Here Maimonides is stating that everything that occurs in this world has an immediate cause, which, in turn, is caused by something else, and so on back to the first cause, God who created the universe. The prophets – and in using this word, Maimonides includes the Torah – frequently neglect to mention the immediate cause (for example, I asked my wife for a cup of coffee) and speak instead of the ultimate cause (God gave me a cup of coffee).

Maimonides emphasizes that one should pay “special attention” to this idea, as it is key. When the Bible ascribes an event to God it makes no difference whether the passage concerns a substance, an act or even an action that God is said to have made a human perform. Although the prophet may have ascribed the act to God, he did not intend to say that God caused it: the immediate cause was something entirely natural.

Maimonides cites many examples of natural events being ascribed to God. For example, he asserts that God did not speak to the fish to command that he vomit Jonah out (Jonah 2:1) even though the Bible clearly reports that He did so. He did not send locusts in the days of the prophet Joel (Joel 2:11). He did not “send His word and melt them [snow]” (Psalms 147:18).

Maimonides also notes many types of events often attributed to God that are in fact set in motion by human free will without any divine interference. These include war, one nation dominating another or one person hurting or insulting another. God, for example, did not insinuate Himself into human affairs and free Joseph from prison (Psalms 105:20), cause the Persians to defeat the Chaldeans (Jeremiah 51:20) or make a woman feed Elijah (I Kings 17:9), even though Scripture states explicitly that God performed the acts.

Maimonides also cites examples of incidents that occurred purely by chance, despite the fact that the biblical style describes God carrying out the act. For example, Joseph tells his brothers “God sent me before you” (Genesis 45:7) even though God had no hand in the matter.


In Guide 2:48, Maimonides presents one of his most radical theories, the idea that the Bible should not be understood literally when it states that God acted in a certain way. Statements that indicate that God was involved in an act are nothing more than biblical style, written to remind the reader that God is the ultimate cause of everything that occurs in the world, as He created the laws of nature. The meaning is not that He directly caused the particular event ascribed to Him. The episode was a result of a natural occurrence or human free will.

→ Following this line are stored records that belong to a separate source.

Lemma chunk_register_ok m inner st :
  in_bounds m = true → asm_ok st → asm_ok (chunk_register m inner st).1.
Proof.
  intros Hm H. unfold chunk_register. destruct (find_or_create m inner st) as [[st1|]|] eqn:E; [|done..].
  assert (asm_ok (reset_stale (cm_transferId m) st1)) as H1.
  2:{ repeat case_match; done. }
  destruct H as (Ht & Hw & Hk & Hl & Ho). unfold find_or_create in E.
  destruct (map_get (transfers st) (cm_transferId m)) as [ref|] eqn:Eg.
  - assert (transfers st1 = transfers st ∧ timer_ids st1 = timer_ids st ∧ asm_clock st1 = asm_clock st ∧
      Forall (λ t, Z.of_nat (length (tr_chunks t)) ≤ MAX_CHUNKS) (objs st1)) as (E1 & E2 & E3 & Ho1).
    { destruct (cm_seq m =? 0); [|by simplify_eq].
      assert (Some (upd_obj st ref (λ t, set_metadata t inner)) = Some st1 ∨ st1 = st) as Eu
        by (destruct inner; cbn in E; repeat case_match; simplify_eq; auto).
      destruct Eu as [Eu|Eu]; [|by subst].
      injection Eu as <-. cbn [upd_obj transfers timer_ids asm_clock objs]. split_and!; try done.
      apply Forall_alter; [done|]. intros t _ Hx. done. }
    split_and!; cbn [reset_stale transfers timer_ids asm_clock objs]; rewrite ?E1, ?E2, ?E3; try done.
    + by apply timers_ok_set.
    + rewrite map_keys_set. replace (map_has (timer_ids st) (cm_transferId m)) with true; [done|].
      symmetry. apply map_has_true. rewrite Hk. apply map_has_true. unfold map_has. by rewrite Eg.
  - destruct (Nat.leb MAX_CONCURRENT_TRANSFERS (length (transfers st))) eqn:El; [done|].
    injection E as <-. apply Nat.leb_gt in El. apply map_get_None in Eg.
    split_and!; cbn [reset_stale transfers timer_ids asm_clock objs].
    + by apply timers_ok_set.
    + by apply map_wf_set.
    + rewrite !map_keys_set, !(proj2 (map_has_false _ _)) by (done || by rewrite Hk). by rewrite Hk.
    + rewrite map_length_set, (proj2 (map_has_false _ _)) by done. lia.
    + apply Forall_snoc; [done|]. cbn. rewrite length_replicate. unfold in_bounds, MAX_CHUNKS in *. lia.
Qed.

Lemma length_array_set l i c : length (array_set l i c) = Nat.max (length l) (S i).
Proof.
  unfold array_set. case_decide; [rewrite length_insert; lia|].
  rewrite !length_app, length_replicate. cbn. lia.
Qed.

Lemma chunk_store_ok m ref env st :
  in_bounds m = true → asm_ok st → asm_ok (chunk_store m ref env st).1.
Proof.
  intros Hm H. unfold chunk_store. destruct env as [[d md]|]; [|done].
  set (t := store_chunk m d (JObj md) _).
  assert (Forall (λ t, Z.of_nat (length (tr_chunks t)) ≤ MAX_CHUNKS) (<[ref := t]> (objs st))) as Ho.
  { pose proof H as (_ & _ & _ & _ & Ho). apply Forall_insert; [done|].
    assert (Z.of_nat (length (tr_chunks (default (new_transfer 0) (objs st !! ref)))) ≤ MAX_CHUNKS) as Hd.
    { destruct (objs st !! ref) as [t0|] eqn:E; [|done]. by eapply Forall_lookup_1 in E; [|exact Ho]. }
    subst t. unfold store_chunk. set (t1 := if is_null _ && _ then _ else _).
    assert (tr_chunks t1 = tr_chunks (default (new_transfer 0) (objs st !! ref))) as E
      by (subst t1; by case_match).
    cbn [tr_chunks]. rewrite length_array_set, E. unfold in_bounds, MAX_CHUNKS in *. lia. }
  case_match; [|by apply asm_ok_objs]. unfold finish.
  case_match; [by apply asm_ok_cleanup, asm_ok_objs|].
  case_match; [by apply asm_ok_cleanup, asm_ok_objs | by apply asm_ok_objs].
Qed.

Lemma pending_none_nil {A} (c : timers A) : (∀ id, map_get (t_pending c) id = None) → t_pending c = [].
Proof.
  intros H. destruct (t_pending c) as [|[id p] l] eqn:E; [done|].
  specialize (H id). cbn in H. by rewrite decide_True in H.
Qed.

Section AssemblerProperties.
Context `{WebCrypto}.

Definition call_msg (c : call) : chunk_msg :=
  match c with CallInner m _ | CallEnvelope m _ _ => m end.

(** The calls in progress passed the bounds checks. *)
Definition world_ok (w : world) : Prop :=
  asm_ok (w_asm w) ∧ Forall (λ c, in_bounds (call_msg c) = true) (w_calls w).

Lemma world_ok_new onp now : world_ok (World (new_assembler onp now) []).
Proof.
  split; [|constructor]. split_and!; try done; cbn; [|constructor|lia].
  split_and!; [apply timers_wf_init|constructor|cbn; naive_solver|done].
Qed.

Lemma world_ok_step w l w' : world_ok w → asm_step w l w' → world_ok w'.
Proof.
  intros [Ha Hc] Hs.
  assert (∀ i c, w_calls w !! i = Some c → in_bounds (call_msg c) = true) as Hb
    by (intros i c Hi; exact (Forall_lookup_1 _ _ _ _ Hc Hi)).
  destruct Hs as [st cs p k r E|st cs p k e E|st cs p k m E|st cs k m key' e Hk E
    |st cs k m key' inner st' e Hk E E2|st cs k m key' inner st' r Hk E E2
    |st cs k m key' inner st' ref Hk E E2|st cs k m ref key' st' r Hk E|st cs id tid' E|st cs|st cs d Hd];
    cbn [w_asm w_calls] in *; split; cbn [w_asm w_calls]; try done;
    try (by apply Forall_delete);
    try (specialize (Hb _ _ Hk); cbn [call_msg] in Hb).
  - apply Forall_snoc; [done|]. cbn. unfold chunk_accept in E.
    destruct (parse_payload p); [|done]. destruct (read_meta a) as [[m'|]|]; cbn in E; [|done..].
    destruct (in_bounds m') eqn:Eb; congruence.
  - pose proof (chunk_register_ok m inner st Hb Ha) as Hr. by rewrite E2 in Hr.
  - pose proof (chunk_register_ok m inner st Hb Ha) as Hr. by rewrite E2 in Hr.
  - pose proof (chunk_register_ok m inner st Hb Ha) as Hr. by rewrite E2 in Hr.
  - by apply Forall_insert.
  - pose proof (chunk_store_ok m ref (decryptMediaEnvelope key' (cm_chunk m)) st Hb Ha) as Hr.
    by rewrite E in Hr.
  - by apply asm_ok_stale.
  - by apply asm_ok_destroy.
  - by apply asm_ok_advance.
Qed.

Many people will find it hard to accept this revolutionary concept. Its acceptance requires of people that they recognize that they cannot rely on God to insert Himself in the world, interfering with laws of nature that He created and amending those laws for the sake of an individual or group. God, being all-knowing and all-powerful, already considered all that will occur and took into account all possibilities when He fashioned the laws of nature. The world He created is, as the Bible states, “very good;” therefore there is no need for Him to adjust or alter it. According to Maimonides, people must stop depending on God to support them personally in a supernatural manner. God has already created everything that is necessary for a good life; people must therefore undertake the effort to find the way to improve their lives on their own.

It is certainly hard to change one’s way of thinking. People are wedded to the notions of their youth and are unable to divorce themselves from these harmful and unproductive thoughts to take on ideas that can help them live better, enjoyable and more fulfilling lives. What seductive black magic exists in the phrase “I know” that keeps people from the truth!